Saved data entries
═══
(** * SafeTalk_AI: moderation decision engine, result cache and
      transcription orchestrator

    A shallow embedding of

    - [com/mhire/app/services/moderation/moderation.py],
    - [com/mhire/app/services/transcription/transcription.py],
    - [com/mhire/app/services/fast_transcription/fast_transcription.py],
    - [com/mhire/app/services/transcription_with_moderation/transcription_with_moderation.py]

    Python floats (scores, timestamps, log-probabilities) are modelled by
    rationals [Q]; dictionaries by [gmap]; the process-global caches, the
    wall clock and the two remote services live in one explicit [World]
    that every stateful function threads through. *)

From Stdlib Require Import Ascii String QArith Qabs Qround Lqa ZArith Lia.
From stdpp Require Import gmap strings list pretty.

Local Open Scope string_scope.

(** ** Python string helpers *)

Module PyStr.

(** [str.isspace] on one character.  Characters are code points below 256;
    these are exactly the ones Python classifies as whitespace there. *)
Definition isspace (c : ascii) : bool :=
  let n := nat_of_ascii c in
  (((9 <=? n) && (n <=? 13)) || ((28 <=? n) && (n <=? 32))
   || (n =? 133) || (n =? 160))%nat.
═══
- Exercise prompt: A verbatim copy of every entry is needed.

- Task output:
(** * SafeTalk_AI: moderation decision engine, result cache and
      transcription orchestrator

    A shallow embedding of

    - [com/mhire/app/services/moderation/moderation.py],
    - [com/mhire/app/services/transcription/transcription.py],
    - [com/mhire/app/services/fast_transcription/fast_transcription.py],
    - [com/mhire/app/services/transcription_with_moderation/transcription_with_moderation.py]

    Python floats (scores, timestamps, log-probabilities) are modelled by
    rationals [Q]; dictionaries by [gmap]; the process-global caches, the
    wall clock and the two remote services live in one explicit [World]
    that every stateful function threads through. *)

From Stdlib Require Import Ascii String QArith Qabs Qround Lqa ZArith Lia.
From stdpp Require Import gmap strings list pretty.

Local Open Scope string_scope.

(** ** Python string helpers *)

Module PyStr.

(** [str.isspace] on one character.  Characters are code points below 256;
    these are exactly the ones Python classifies as whitespace there. *)
Definition isspace (c : ascii) : bool :=
  let n := nat_of_ascii c in
  (((9 <=? n) && (n <=? 13)) || ((28 <=? n) && (n <=? 32))
   || (n =? 133) || (n =? 160))%nat.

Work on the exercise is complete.